§ Required action
From the line below that contains "(i < j)%nat -> l !! j = Some b ->" to the line that contains "destruct (lookup_lt_is_Some_2 mc", repeat every line exactly, both ends included, and nothing else.

#### Data supplied

(** X6: [stepcompress_extract_old] hands out at most [max] entries, in
    the order of the history list, each of them overlapping the window
    from start_clock to end_clock. *)
Theorem extract_old_bounded (sc : stepcompress)
    (max start_clock end_clock : Z) :
  let out := stepcompress_extract_old sc max start_clock end_clock in
  Z.of_nat (length out) <= Z.max 0 max
  /\ sublist out (history_list sc)
  /\ Forall (fun hs => start_clock < last_clock hs
                       /\ first_clock hs < end_clock) out.
Proof.
  unfold stepcompress_extract_old.
  pose proof (extract_old_loop_spec (history_list sc) 0 max start_clock
                end_clock) as H.
  now rewrite Z.sub_0_r in H.
Qed.

(** X7: with room for the whole history, every entry that overlaps the
    window and is not behind an entry that ended by start_clock is handed
    out. *)
Theorem extract_old_complete (sc : stepcompress)
    (max start_clock end_clock : Z)
    (recent older : list history_steps) (hs : history_steps) :
  history_list sc = recent ++ older ->
  Forall (fun h => start_clock < last_clock h) recent ->
  Z.of_nat (length recent) <= max ->
  In hs recent -> first_clock hs < end_clock ->
  In hs (stepcompress_extract_old sc max start_clock end_clock).
Proof.
  intros Hlist Hall Hmax Hin Hov. unfold stepcompress_extract_old.
  rewrite Hlist. clear Hlist.
  assert (Hgen : forall res,
    res + Z.of_nat (length recent) <= max ->
    In hs (extract_old_loop (recent ++ older) res max start_clock end_clock)).
  { clear Hmax. induction recent as [| h tl IH]; intros res Hmax;
      [ contradiction | ].
    apply Forall_cons in Hall as [Hh Htl]. cbn [length] in Hmax.
    cbn [app extract_old_loop].
    destruct (Z.geb_spec start_clock (last_clock h)); [ lia | ].
    destruct (Z.geb_spec res max); [ lia | ]. cbn [orb].
    destruct (Z.leb_spec end_clock (first_clock h)) as [He | He].
    - destruct Hin as [-> | Hin]; [ lia | ]. apply IH; try assumption. lia.
    - destruct Hin as [-> | Hin]; [ now left | right ].
      apply IH; try assumption. lia. }
  apply Hgen. lia.
Qed.

End ExtractOld.

(** ** The heap of move clocks *)

Section MoveClockHeap.

Lemma peek_poke_eq (mc : list Z) (i v : Z) :
  0 <= i < Z.of_nat (length mc) -> peek (poke mc i v) i = v.
Proof.
  intros Hi. unfold peek, poke.
  destruct (Z.ltb_spec i 0); [ lia | ].
  rewrite list_lookup_insert_eq by lia. reflexivity.
Qed.

Lemma peek_poke_ne (mc : list Z) (i j v : Z) :
  0 <= j -> i <> j -> peek (poke mc i v) j = peek mc j.
Proof.
  intros Hj Hne. unfold peek, poke.
  destruct (Z.ltb_spec j 0); [ lia | ].
  destruct (Z.ltb_spec i 0); [ reflexivity | ].
  rewrite list_lookup_insert_ne by lia. reflexivity.
Qed.

(** The sift with the hole at [pos]: the heap order holds everywhere but
    at the hole, and what is above the hole is below [req] and below what
    is under the hole. *)
Lemma heap_replace_loop_heap (req : Z) (fuel : nat) :
  req <= UINT64_MAX ->
  forall (mc : list Z) (pos : Z),
    0 <= pos < Z.of_nat (length mc) ->
    Z.of_nat (length mc) <= Z.of_nat fuel + pos ->
    (forall i j,
        0 <= i -> j = 2 * i + 1 \/ j = 2 * i + 2 ->
        j < Z.of_nat (length mc) -> i <> pos -> j <> pos ->
        peek mc i <= peek mc j) ->
    (forall p,
        0 <= p -> pos = 2 * p + 1 \/ pos = 2 * p + 2 ->
        peek mc p <= req
        /\ forall c, c = 2 * pos + 1 \/ c = 2 * pos + 2 ->
                     c < Z.of_nat (length mc) -> peek mc p <= peek mc c) ->
    is_heap (heap_replace_loop fuel mc req pos).
Proof.
  intros Hreq. induction fuel as [| fuel IH];
    intros mc pos Hpos Hfuel Hrest Hup; [ lia | ].
  cbn [heap_replace_loop].
  set (n := Z.of_nat (length mc)) in *.
  set (c1 := if 2 * pos + 1 <? n then peek mc (2 * pos + 1) else UINT64_MAX).
  set (c2 := if 2 * pos + 2 <? n then peek mc (2 * pos + 2) else UINT64_MAX).
  destruct (Z.leb_spec req c1) as [H1 | H1];
    [ destruct (Z.leb_spec req c2) as [H2 | H2] | ]; cbn [andb].
  - (* the hole is filled *)
    intros i j Hi Hj Hjn. rewrite poke_length in Hjn. fold n in Hjn.
    destruct (Z.eq_dec i pos) as [-> | Hip].
    + rewrite peek_poke_eq by lia. rewrite peek_poke_ne by lia.
      subst c1 c2. destruct Hj as [-> | ->].
      * destruct (Z.ltb_spec (2 * pos + 1) n); [ exact H1 | lia ].
      * destruct (Z.ltb_spec (2 * pos + 2) n); [ exact H2 | lia ].
    + destruct (Z.eq_dec j pos) as [-> | Hjp].
      * rewrite peek_poke_eq by lia. rewrite peek_poke_ne by lia.
        apply (Hup i Hi Hj).
      * rewrite !peek_poke_ne by lia. now apply Hrest.
  - (* the second child moves up *)
    assert (Hc2 : 2 * pos + 2 < n)
      by (subst c2; destruct (Z.ltb_spec (2 * pos + 2) n); lia).
    assert (Hc1 : c1 = peek mc (2 * pos + 1))
      by (subst c1; destruct (Z.ltb_spec (2 * pos + 1) n); [ reflexivity | lia ]).
    assert (Hc2v : c2 = peek mc (2 * pos + 2))
      by (subst c2; destruct (Z.ltb_spec (2 * pos + 2) n); [ reflexivity | lia ]).
    destruct (Z.ltb_spec c1 c2) as [Hlt | Hge]; [ lia | ].
    apply IH; rewrite ?poke_length; fold n; try lia.
    + intros i j Hi Hj Hjn Hic Hjc.
      destruct (Z.eq_dec i pos) as [-> | Hip].
      * rewrite peek_poke_eq by lia. rewrite peek_poke_ne by lia.
        destruct Hj as [-> | ->]; [ lia | lia ].
      * destruct (Z.eq_dec j pos) as [-> | Hjp].
        -- rewrite peek_poke_eq by lia. rewrite peek_poke_ne by lia.
           destruct (Hup i Hi Hj) as [_ Hsub]. rewrite Hc2v.
           apply Hsub; [ now right | exact Hc2 ].
        -- rewrite !peek_poke_ne by lia. now apply Hrest.
    + intros p Hp Hpc. assert (p = pos) by lia. subst p.
      rewrite peek_poke_eq by lia. split; [ lia | ].
      intros c Hc Hcn. rewrite peek_poke_ne by lia. rewrite Hc2v.
      apply Hrest; try lia.
  - (* the lower child moves up *)
    assert (Hc1 : 2 * pos + 1 < n)
      by (subst c1; destruct (Z.ltb_spec (2 * pos + 1) n); lia).
    assert (Hc1v : c1 = peek mc (2 * pos + 1))
      by (subst c1; destruct (Z.ltb_spec (2 * pos + 1) n); [ reflexivity | lia ]).
    destruct (Z.ltb_spec c1 c2) as [Hlt | Hge].
    + apply IH; rewrite ?poke_length; fold n; try lia.
      * intros i j Hi Hj Hjn Hic Hjc.
        destruct (Z.eq_dec i pos) as [-> | Hip].
        -- rewrite peek_poke_eq by lia. rewrite peek_poke_ne by lia.
           destruct Hj as [-> | ->]; [ lia | ].
           subst c2. destruct (Z.ltb_spec (2 * pos + 2) n); lia.
        -- destruct (Z.eq_dec j pos) as [-> | Hjp].
           ++ rewrite peek_poke_eq by lia. rewrite peek_poke_ne by lia.
              destruct (Hup i Hi Hj) as [_ Hsub]. rewrite Hc1v.
              apply Hsub; [ now left | exact Hc1 ].
           ++ rewrite !peek_poke_ne by lia. now apply Hrest.
      * intros p Hp Hpc. assert (p = pos) by lia. subst p.
        rewrite peek_poke_eq by lia. split; [ lia | ].
        intros c Hc Hcn. rewrite peek_poke_ne by lia. rewrite Hc1v.
        apply Hrest; try lia.
    + assert (Hc2 : 2 * pos + 2 < n)
        by (subst c2; destruct (Z.ltb_spec (2 * pos + 2) n); lia).
      assert (Hc2v : c2 = peek mc (2 * pos + 2))
        by (subst c2; destruct (Z.ltb_spec (2 * pos + 2) n);
            [ reflexivity | lia ]).
      apply IH; rewrite ?poke_length; fold n; try lia.
      * intros i j Hi Hj Hjn Hic Hjc.
        destruct (Z.eq_dec i pos) as [-> | Hip].
        -- rewrite peek_poke_eq by lia. rewrite peek_poke_ne by lia.
           destruct Hj as [-> | ->]; lia.
        -- destruct (Z.eq_dec j pos) as [-> | Hjp].
           ++ rewrite peek_poke_eq by lia. rewrite peek_poke_ne by lia.
              destruct (Hup i Hi Hj) as [_ Hsub]. rewrite Hc2v.
              apply Hsub; [ now right | exact Hc2 ].
           ++ rewrite !peek_poke_ne by lia. now apply Hrest.
      * intros p Hp Hpc. assert (p = pos) by lia. subst p.
        rewrite peek_poke_eq by lia. split; [ lia | ].
        intros c Hc Hcn. rewrite peek_poke_ne by lia. rewrite Hc2v.
        apply Hrest; try lia.
Qed.

(** Storing [x] where [b] was and [b] at the head is storing [x] at the
    head, up to the order of the cells. *)
Lemma insert_head_perm (l : list Z) (j : nat) (b x : Z) :
  l !! j = Some b -> Permutation (b :: <[j := x]> l) (x :: l).
Proof.
  revert j. induction l as [| a tl IH]; intros [| j] Hj; try discriminate.
  - cbn in Hj. injection Hj as ->. apply perm_swap.
  - cbn in Hj. cbn [list_insert]. change (<[S j := x]> (a :: tl))
      with (a :: <[j := x]> tl).
    rewrite perm_swap. rewrite (IH j Hj). apply perm_swap.
Qed.

Lemma insert_swap_perm (l : list Z) (i j : nat) (b x : Z) :
  (i < j)%nat -> l !! j = Some b ->
  Permutation (<[j := x]> (<[i := b]> l)) (<[i := x]> l).
Proof.
  revert i j. induction l as [| a tl IH]; intros i j Hij Hj;
    [ destruct j; discriminate | ].
  destruct j as [| j]; [ lia | ]. cbn in Hj.
  destruct i as [| i].
  - change (<[S j := x]> (<[0%nat := b]> (a :: tl)))
      with (b :: <[j := x]> tl).
    change (<[0%nat := x]> (a :: tl)) with (x :: tl).
    now apply insert_head_perm.
  - change (<[S j := x]> (<[S i := b]> (a :: tl)))
      with (a :: <[j := x]> (<[i := b]> tl)).
    change (<[S i := x]> (a :: tl)) with (a :: <[i := x]> tl).
    apply perm_skip. apply IH; [ lia | exact Hj ].
Qed.

Lemma poke_swap_perm (mc : list Z) (pos c x : Z) :
  0 <= pos < c -> c < Z.of_nat (length mc) ->
  Permutation (poke (poke mc pos (peek mc c)) c x) (poke mc pos x).
Proof.
  intros Hpos Hc. unfold poke, peek.
  destruct (Z.ltb_spec pos 0); [ lia | ].
  destruct (Z.ltb_spec c 0); [ lia | ].
  destruct (lookup_lt_is_Some_2 mc (Z.to_nat c) ltac:(lia)) as [b Hb].
  rewrite Hb. cbn [default]. apply insert_swap_perm; [ lia | exact Hb ].
Qed.

(** The sift moves cells up and stores [req]: the cells are those of the
    heap with [req] in the place of the hole. *)
Lemma heap_replace_loop_perm (req : Z) (fuel : nat) :
  req <= UINT64_MAX ->
  forall (mc : list Z) (pos : Z),
    0 <= pos < Z.of_nat (length mc) ->
    Z.of_nat (length mc) <= Z.of_nat fuel + pos ->
    Permutation (heap_replace_loop fuel mc req pos) (poke mc pos req).
Proof.
  intros Hreq. induction fuel as [| fuel IH]; intros mc pos Hpos Hfuel;
    [ lia | ].
  cbn [heap_replace_loop].
  set (n := Z.of_nat (length mc)) in *.
  destruct (Z.ltb_spec (2 * pos + 1) n) as [Hc1 | Hc1];
    destruct (Z.ltb_spec (2 * pos + 2) n) as [Hc2 | Hc2]; try lia;
    match goal with
    | |- context [if ?b && ?b' then _ else _] =>
        destruct (b && b') eqn:Hstop; [ reflexivity | ]
    end;
    try match goal with
    | |- context [if ?a <? ?b then _ else _] => destruct (Z.ltb_spec a b)
    end;
    try (rewrite IH by (rewrite ?poke_length; fold n; lia);
         apply poke_swap_perm; fold n; lia).
  (* what is left would move a cell that is not there up: [req] is above
     UINT64_MAX *)
  all: apply andb_false_iff in Hstop as [Hs | Hs]; apply Z.leb_gt in Hs; lia.
Qed.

########

§ Exercise output
  (i < j)%nat -> l !! j = Some b ->
  Permutation (<[j := x]> (<[i := b]> l)) (<[i := x]> l).
Proof.
  revert i j. induction l as [| a tl IH]; intros i j Hij Hj;
    [ destruct j; discriminate | ].
  destruct j as [| j]; [ lia | ]. cbn in Hj.
  destruct i as [| i].
  - change (<[S j := x]> (<[0%nat := b]> (a :: tl)))
      with (b :: <[j := x]> tl).
    change (<[0%nat := x]> (a :: tl)) with (x :: tl).
    now apply insert_head_perm.
  - change (<[S j := x]> (<[S i := b]> (a :: tl)))
      with (a :: <[j := x]> (<[i := b]> tl)).
    change (<[S i := x]> (a :: tl)) with (a :: <[i := x]> tl).
    apply perm_skip. apply IH; [ lia | exact Hj ].
Qed.

Lemma poke_swap_perm (mc : list Z) (pos c x : Z) :
  0 <= pos < c -> c < Z.of_nat (length mc) ->
  Permutation (poke (poke mc pos (peek mc c)) c x) (poke mc pos x).
Proof.
  intros Hpos Hc. unfold poke, peek.
  destruct (Z.ltb_spec pos 0); [ lia | ].
  destruct (Z.ltb_spec c 0); [ lia | ].
  destruct (lookup_lt_is_Some_2 mc (Z.to_nat c) ltac:(lia)) as [b Hb].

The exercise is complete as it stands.